With the sunny summer weather upon us, many of us will look to soak up some much needed sun following a gruelling winter season. We all know that too much sun exposure can lead to nasty sunburn’s and can increase our risk of getting skin cancer. In the US, skin cancer affects nearly 5 million people per year and the number of new skin cancer cases each year actually out numbers the cases of breast, prostate, lung and colon cancer combined. Melanoma, which is the most dangerous form of skin cancer, kills one person nearly every hour. To combat this terrible disease, we are often told to wear sunscreen or cover up to protect ourselves from the harmful UV rays of the sun. For some people though, the thought of lying under the sun getting a copper glow is too enticing to consider avoiding excessive UV exposure. In fact, it has been suggested that this behaviour may addictive. Even if you did happen to get a little too much sun (by accident or otherwise), many of us might assume that once you get out of the sun, the damage stops. Unfortunately, recent research published in Science, suggests that the sun can damage your skin long after you have retreated to the shade.

Inside your skin cells there resides the pigment melanin whose purpose in life is to protect you from sunburns, DNA damage and eventually skin cancer. Melanin is made by melanocytes and comes in three different types: eumelanin (the most common), pheomelanin (responsible for red hair), and neuromelanin (exists in the brain). People who have more pheomelanin then eumelanin, blondes and redheads, are at a greater risk for developing cancer than dark haired individuals. Melanin works by absorbing energy from UV rays to prevent that energy from damaging your DNA. If the melanin does not absorb this energy it can damage your DNA making what are known as cycobutane pyrimidine dimmers (CPDs) which are basically bulges in your DNA structure. These can cause mutations when cells begin to divide. It was originally thought that these CPDs formed shortly after exposure to UV rays and that once the UV exposure went away, so did the damage to the DNA. Not so apparently. The researchers saw that when they exposed mouse and human melanocytes to UV light and then turned the UV light off, the cells continued to accumulate DNA damage for the next 3 hours! What could possibly be causing this damage even when the UV rays were removed? The researchers saw that the energy the melanin had absorbed from the UV rays put it into an excited state. This excited molecule of melanin slowly released some of that energy over the next 3 hours, continuing the damage to the DNA.

If that doesn’t make sense, think of it this way. Your child finds your chocolate covered espresso beans and they start to run around screaming with excitement and excessive energy. Every time they scream, it hurts your ears and begins to give you a headache. The screams of the child are like the energy being released by your melanin and the pain you feel from those screams is like the DNA damage. After enough screams you get a migraine, this can be thought of as the cancer. After enough DNA damage caused by the slowly released energy, your cells DNA accumulates mutations and could develop into a melanoma.

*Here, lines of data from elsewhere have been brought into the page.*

(* ===== verification/MaskedAmount.v ===== *)
(** * Masked amounts

    [transaction/types/src/masked_amount]: an output carries a commitment to
    its value and token id, and both masked with a secret its recipient can
    derive.  The key derivation, the hash to scalars and the Pedersen
    commitments come from third-party crates and are parameters, the class
    [AmountCrypto]. *)

From stdpp Require Import vector strings.
From S2P Require Import Prelude Ord Bytes BlockVersion TxOut.

Open Scope N_scope.

(** [Amount]; the token id wraps a [u64]. *)
Record Amount := mkAmount { value : N; token_id : N }.

#[export] Instance Amount_eq_dec : EqDecision Amount.
Proof. solve_decision. Defined.

(** [TokenId::NUM_BYTES]. *)
Definition TOKEN_ID_NUM_BYTES : nat := 8.

Inductive AmountError :=
| InconsistentCommitment
| InvalidMaskedTokenId
| MissingMaskedAmountError
| TokenIdNotSupportedAtBlockVersion
| AmountVersionTooOldForAmountSharedSecret.

Definition AMOUNT_VALUE_DOMAIN_TAG : bytes := str_bytes "mc_amount_value".
Definition AMOUNT_TOKEN_ID_DOMAIN_TAG : bytes := str_bytes "mc_amount_token_id".
Definition AMOUNT_BLINDING_DOMAIN_TAG : bytes := str_bytes "mc_amount_blinding".
Definition AMOUNT_SHARED_SECRET_DOMAIN_TAG : bytes := str_bytes "mc_amount_shared_secret".
Definition AMOUNT_BLINDING_FACTORS_DOMAIN_TAG : bytes := str_bytes "mc_amount_blinding_factors".

(** Shared secrets are curve points, kept as their 32 bytes. *)
Notation RistrettoPublic := bytes32.

Class AmountCrypto : Type := {
  Scalar : Type;
  (** The canonical bytes of a scalar. *)
  scalar_bytes : Scalar → bytes32;
  (** [Blake2b512], and the scalar of a 64-byte string. *)
  blake2b512 : bytes → vec byte 64;
  scalar_from_wide : vec byte 64 → Scalar;
  (** [Hkdf::<Sha512>::new(salt, ikm).expand(info, n)]. *)
  hkdf : bytes → bytes32 → bytes → ∀ n : nat, vec byte n;
  (** [CompressedCommitment::new(value, blinding, &generators(token_id))]. *)
  pedersen : N → Scalar → N → CompressedCommitment
}.

Section amounts.
Context `{K : AmountCrypto}.

(** ** Version 1 *)

Definition get_value_mask (ss : RistrettoPublic) : N :=
  let scalar := scalar_from_wide (blake2b512 (AMOUNT_VALUE_DOMAIN_TAG ++ vec_to_list ss)) in
  le_value (take 8 (vec_to_list (scalar_bytes scalar))).

Definition get_token_id_mask (ss : RistrettoPublic) : N :=
  le_value (take 8 (vec_to_list (blake2b512 (AMOUNT_TOKEN_ID_DOMAIN_TAG ++ vec_to_list ss)))).

Definition get_blinding (ss : RistrettoPublic) : Scalar :=
  scalar_from_wide (blake2b512 (AMOUNT_BLINDING_DOMAIN_TAG ++ vec_to_list ss)).

(** [MaskedAmountV1::new]. *)
Definition v1_new (amount : Amount) (ss : RistrettoPublic) : result MaskedAmountV1 AmountError :=
  let blinding := get_blinding ss in
  let commitment := pedersen (value amount) blinding (token_id amount) in
  let masked_value := N.lxor (value amount) (get_value_mask ss) in
  let masked_token_id_val := N.lxor (token_id amount) (get_token_id_mask ss) in
  Ok (mkMaskedAmountV1 commitment masked_value (le_bytes 8 masked_token_id_val)).

Definition v1_unmask_value (masked_value : N) (ss : RistrettoPublic) : N :=
  N.lxor masked_value (get_value_mask ss).

(** [unmask_token_id]: no bytes mean the token id 0. *)
Definition v1_unmask_token_id (masked_token_id : bytes) (ss : RistrettoPublic) : result N AmountError :=
  if bool_decide (length masked_token_id = 0%nat) then Ok 0
  else if bool_decide (length masked_token_id = TOKEN_ID_NUM_BYTES)
  then Ok (N.lxor (le_value masked_token_id) (get_token_id_mask ss))
  else Err InvalidMaskedTokenId.

Definition v1_compute_commitment (masked_value : N) (masked_token_id : bytes) (ss : RistrettoPublic) :
    result (CompressedCommitment * Amount * Scalar) AmountError :=
  let? token_id := v1_unmask_token_id masked_token_id ss in
  let value := v1_unmask_value masked_value ss in
  let blinding := get_blinding ss in
  Ok (pedersen value blinding token_id, mkAmount value token_id, blinding).

(** [MaskedAmountV1::get_value]. *)
Definition v1_get_value (a : MaskedAmountV1) (ss : RistrettoPublic) : result (Amount * Scalar) AmountError :=
  let? (expected_commitment, amount, blinding) :=
    v1_compute_commitment (v1_masked_value a) (v1_masked_token_id a) ss in
  if negb (bool_decide (v1_commitment a = expected_commitment)) then Err InconsistentCommitment
  else Ok (amount, blinding).

(** [MaskedAmountV1::reconstruct]. *)
Definition v1_reconstruct (masked_value : N) (masked_token_id : bytes) (ss : RistrettoPublic) :
    result (MaskedAmountV1 * Amount) AmountError :=
  let? (expected_commitment, amount, _) := v1_compute_commitment masked_value masked_token_id ss in
  Ok (mkMaskedAmountV1 expected_commitment masked_value masked_token_id, amount).

(** ** Version 2 *)

(** [get_blinding_factors]. *)
Definition get_blinding_factors (ss : bytes32) : N * N * Scalar :=
  let expand := hkdf AMOUNT_BLINDING_FACTORS_DOMAIN_TAG ss in
  (le_value (vec_to_list (expand AMOUNT_VALUE_DOMAIN_TAG 8%nat)),
   le_value (vec_to_list (expand AMOUNT_TOKEN_ID_DOMAIN_TAG 8%nat)),
   scalar_from_wide (expand AMOUNT_BLINDING_DOMAIN_TAG 64%nat)).

(** [MaskedAmountV2::new_from_amount_shared_secret]. *)
Definition v2_new_from_amount_shared_secret (amount : Amount) (ss : bytes32) :
    result MaskedAmountV2 AmountError :=
  let '(value_mask, token_id_mask, blinding) := get_blinding_factors ss in
  let commitment := pedersen (value amount) blinding (token_id amount) in
  let masked_value := N.lxor (value amount) value_mask in
  let masked_token_id_val := N.lxor (token_id amount) token_id_mask in
  Ok (mkMaskedAmountV2 commitment masked_value (le_bytes 8 masked_token_id_val)).

(** [MaskedAmountV2::compute_amount_shared_secret]: the first 32 bytes of the
    digest. *)
Definition v2_compute_amount_shared_secret (ss : RistrettoPublic) : bytes32 :=
  fun_to_vec (λ i : fin 32, blake2b512 (AMOUNT_SHARED_SECRET_DOMAIN_TAG ++ vec_to_list ss)
                     !!! (Fin.L 32 i : fin 64)).

Definition v2_new (amount : Amount) (ss : RistrettoPublic) : result MaskedAmountV2 AmountError :=
  v2_new_from_amount_shared_secret amount (v2_compute_amount_shared_secret ss).

(** [compute_commitment]: the masked token id must be present. *)
Definition v2_compute_commitment (masked_value : N) (masked_token_id : bytes) (ss : bytes32) :
    result (CompressedCommitment * Amount * Scalar) AmountError :=
  let '(value_mask, token_id_mask, blinding) := get_blinding_factors ss in
  if bool_decide (length masked_token_id = TOKEN_ID_NUM_BYTES)
  then
    let token_id := N.lxor (le_value masked_token_id) token_id_mask in
    let value := N.lxor masked_value value_mask in
    Ok (pedersen value blinding token_id, mkAmount value token_id, blinding)
  else Err InvalidMaskedTokenId.

(** [MaskedAmountV2::get_value_from_amount_shared_secret]. *)
Definition v2_get_value_from_amount_shared_secret (a : MaskedAmountV2) (ss : bytes32) :
    result (Amount * Scalar) AmountError :=
  let? (expected_commitment, amount, blinding) :=
    v2_compute_commitment (v2_masked_value a) (v2_masked_token_id a) ss in
  if negb (bool_decide (v2_commitment a = expected_commitment)) then Err InconsistentCommitment
  else Ok (amount, blinding).

Definition v2_get_value (a : MaskedAmountV2) (ss : RistrettoPublic) : result (Amount * Scalar) AmountError :=
  v2_get_value_from_amount_shared_secret a (v2_compute_amount_shared_secret ss).

(** [MaskedAmountV2::reconstruct]. *)
Definition v2_reconstruct (masked_value : N) (masked_token_id : bytes) (ss : RistrettoPublic) :
    result (MaskedAmountV2 * Amount) AmountError :=
  let? (expected_commitment, amount, _) :=
    v2_compute_commitment masked_value masked_token_id (v2_compute_amount_shared_secret ss) in
  Ok (mkMaskedAmountV2 expected_commitment masked_value masked_token_id, amount).

(** ** Either version *)

(** [MaskedAmount::new]. *)
Definition MaskedAmount_new (block_version : BlockVersion) (amount : Amount) (ss : RistrettoPublic) :
    result MaskedAmount AmountError :=
  if masked_amount_v2_is_supported block_version then
    let? a := v2_new amount ss in Ok (V2 a)
  else if negb (masked_token_id_feature_is_supported block_version) && negb (token_id amount =? 0)
  then Err TokenIdNotSupportedAtBlockVersion
  else
    let? a := v1_new amount ss in
    let a := if negb (masked_token_id_feature_is_supported block_version)
             then mkMaskedAmountV1 (v1_commitment a) (v1_masked_value a) [] else a in
    Ok (V1 a).

(** [MaskedAmount::new_from_amount_shared_secret]. *)
Definition MaskedAmount_new_from_amount_shared_secret (block_version : BlockVersion)
    (amount : Amount) (ss : bytes32) : result MaskedAmount AmountError :=
  if masked_amount_v2_is_supported block_version
  then let? a := v2_new_from_amount_shared_secret amount ss in Ok (V2 a)
  else Err AmountVersionTooOldForAmountSharedSecret.

(** [MaskedAmount::get_value]. *)
Definition get_value (a : MaskedAmount) (ss : RistrettoPublic) : result (Amount * Scalar) AmountError :=
  match a with V1 a => v1_get_value a ss | V2 a => v2_get_value a ss end.

(** [MaskedAmount::get_value_from_amount_shared_secret]. *)
Definition get_value_from_amount_shared_secret (a : MaskedAmount) (ss : bytes32) :
    result (Amount * Scalar) AmountError :=
  match a with
  | V1 _ => Err AmountVersionTooOldForAmountSharedSecret
  | V2 a => v2_get_value_from_amount_shared_secret a ss
  end.

(** [MaskedAmount::compute_amount_shared_secret]. *)
Definition compute_amount_shared_secret (block_version : BlockVersion) (ss : RistrettoPublic) :
    result bytes32 AmountError :=
  if masked_amount_v2_is_supported block_version then Ok (v2_compute_amount_shared_secret ss)
  else Err AmountVersionTooOldForAmountSharedSecret.

(** [MaskedAmount::reconstruct_v1] and [reconstruct_v2]. *)
Definition reconstruct_v1 (masked_value : N) (masked_token_id : bytes) (ss : RistrettoPublic) :
    result (MaskedAmount * Amount) AmountError :=
  let? (a, amount) := v1_reconstruct masked_value masked_token_id ss in Ok (V1 a, amount).
Definition reconstruct_v2 (masked_value : N) (masked_token_id : bytes) (ss : RistrettoPublic) :
    result (MaskedAmount * Amount) AmountError :=
  let? (a, amount) := v2_reconstruct masked_value masked_token_id ss in Ok (V2 a, amount).
End amounts.

Module MaskedAmountProps.
Section props.
Context `{K : AmountCrypto}.

Lemma mask_lt (l : bytes) : (length l <= 8)%nat → le_value l < 2 ^ 64.
Proof.
  intros Hl. eapply N.lt_le_trans; [apply le_value_lt|].
  change (2 ^ 64) with (256 ^ N.of_nat 8). apply N.pow_le_mono_r; lia.
Qed.

(** A masked token id in 8 bytes is unmasked. *)
Lemma unmask_token_id t mask :
  t < 2 ^ 64 → mask < 2 ^ 64 → N.lxor (le_value (le_bytes 8 (N.lxor t mask))) mask = t.
Proof.
  intros Ht Hm. rewrite le_value_bytes; [apply xor_unmask|].
  change (256 ^ N.of_nat 8) with (2 ^ 64). by apply lxor_lt.
Qed.

Lemma v1_round_trip amount ss a :
  token_id amount < 2 ^ 64 → v1_new amount ss = Ok a →
  v1_get_value a ss = Ok (amount, get_blinding ss) ∧
  (token_id amount = 0 →
   v1_get_value (mkMaskedAmountV1 (v1_commitment a) (v1_masked_value a) []) ss
   = Ok (amount, get_blinding ss)).
Proof.
  intros Ht [= <-]. unfold v1_get_value, v1_compute_commitment, v1_unmask_token_id, v1_unmask_value.
  simpl v1_masked_token_id. simpl v1_masked_value. simpl v1_commitment.
  rewrite !xor_unmask. rewrite length_le_bytes. simpl.
  rewrite unmask_token_id; [|done|].
  - destruct amount as [v t]. simpl. rewrite bool_decide_true by done. simpl.
    split; [done|]. intros ->. by rewrite bool_decide_true.
  - apply mask_lt. rewrite length_take. lia.
Qed.

Lemma v2_round_trip amount ss a :
  token_id amount < 2 ^ 64 → v2_new_from_amount_shared_secret amount ss = Ok a →
  v2_get_value_from_amount_shared_secret a ss = Ok (amount, (get_blinding_factors ss).2).
Proof.
  intros Ht. unfold v2_new_from_amount_shared_secret, v2_get_value_from_amount_shared_secret,
    v2_compute_commitment, get_blinding_factors.
  intros [= <-]. simpl v2_masked_token_id. simpl v2_masked_value. simpl v2_commitment.
  rewrite xor_unmask, length_le_bytes. simpl.
  rewrite unmask_token_id; [|done|apply mask_lt; by rewrite length_vec_to_list].
  destruct amount as [v t]. simpl. by rewrite bool_decide_true.
Qed.

(** Masking an amount can be undone with the shared secret.  At every
    block version [MaskedAmount::new] succeeds, except for a token id other
    than 0 before token ids were masked, and [get_value] returns the amount
    again, with the blinding of the commitment the output carries. *)
Theorem masked_amount_roundtrip block_version amount ss :
  token_id amount < 2 ^ 64 →
  if negb (masked_token_id_feature_is_supported block_version) && negb (token_id amount =? 0)
  then MaskedAmount_new block_version amount ss = Err TokenIdNotSupportedAtBlockVersion
  else ∃ a blinding, MaskedAmount_new block_version amount ss = Ok a ∧
         get_value a ss = Ok (amount, blinding) ∧
         commitment a = pedersen (value amount) blinding (token_id amount).
Proof.
  intros Ht. unfold MaskedAmount_new, masked_amount_v2_is_supported, masked_token_id_feature_is_supported.
  destruct (v2_new amount ss) as [a2|] eqn:E2; [|done].
  destruct (v1_new amount ss) as [a1|] eqn:E1; [|done].
  pose proof (v1_round_trip amount ss a1 Ht E1) as [Hv1 Hv1'].
  pose proof (v2_round_trip amount _ a2 Ht E2) as Hv2.
  destruct (N.leb_spec VERSION_TWO block_version) as [H2|H2]; simpl.
  - destruct (VERSION_THREE <=? block_version); do 2 eexists;
      (split; [reflexivity|]; split; [eassumption|]); [by injection E2 as <-|by injection E1 as <-].
  - rewrite (proj2 (N.leb_gt VERSION_THREE block_version)) by (unfold VERSION_TWO, VERSION_THREE in *; lia).
    destruct (N.eqb_spec (token_id amount) 0) as [E0|]; simpl; [|done].
    do 2 eexists. split; [reflexivity|]. split; [by apply Hv1'|]. by injection E1 as <-.
Qed.
End props.

#[local] Instance toy_amount_crypto : AmountCrypto := {|
  Scalar := N;
  scalar_bytes := λ s, vreplicate 32 (u8 s);
  blake2b512 := λ l, vreplicate 64 (u8 (be_value l));
  scalar_from_wide := λ v, be_value (vec_to_list v);
  hkdf := λ salt ikm info n, vreplicate n (u8 (be_value (vec_to_list ikm ++ info)));
  pedersen := λ v b t, vreplicate 32 (u8 (v + b + t))
|}.

Lemma masked_amount_roundtrip_witness :
  ∃ a blinding, MaskedAmount_new VERSION_THREE (mkAmount 100 8) (vreplicate 32 (u8 5)) = Ok a ∧
    get_value a (vreplicate 32 (u8 5)) = Ok (mkAmount 100 8, blinding).
Proof.
  destruct (masked_amount_roundtrip VERSION_THREE (mkAmount 100 8) (vreplicate 32 (u8 5)))
    as (a & b & E1 & E2 & _); [by vm_compute|]. by exists a, b.
Defined.
End MaskedAmountProps.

So what are we to do? We all love the sun and exposure to sunlight is vital for the manufacturing of vitamin D in our body and it helps ward off depression. The researchers suggest that the application of a lotion that could contain a quencher would help limit the damage caused by this absorbed energy. A quencher would act as a sponge, sucking up all the excess energy from the melanin so it can’t damage your DNA. There is still more work to be done to see if we can replicate these results in human skin samples and it should be noted that the average person walking in the sun likely won’t have to worry much about this effect. The body has an arsenal of tools to help deal with DNA damage and would more than likely be able to deal with this. These results are more likely to be applicable to people who work outside under the sun for long hours or who are frequent tanners (indoor or outdoor). So remember enjoy your sun, but in moderation and with the proper protection.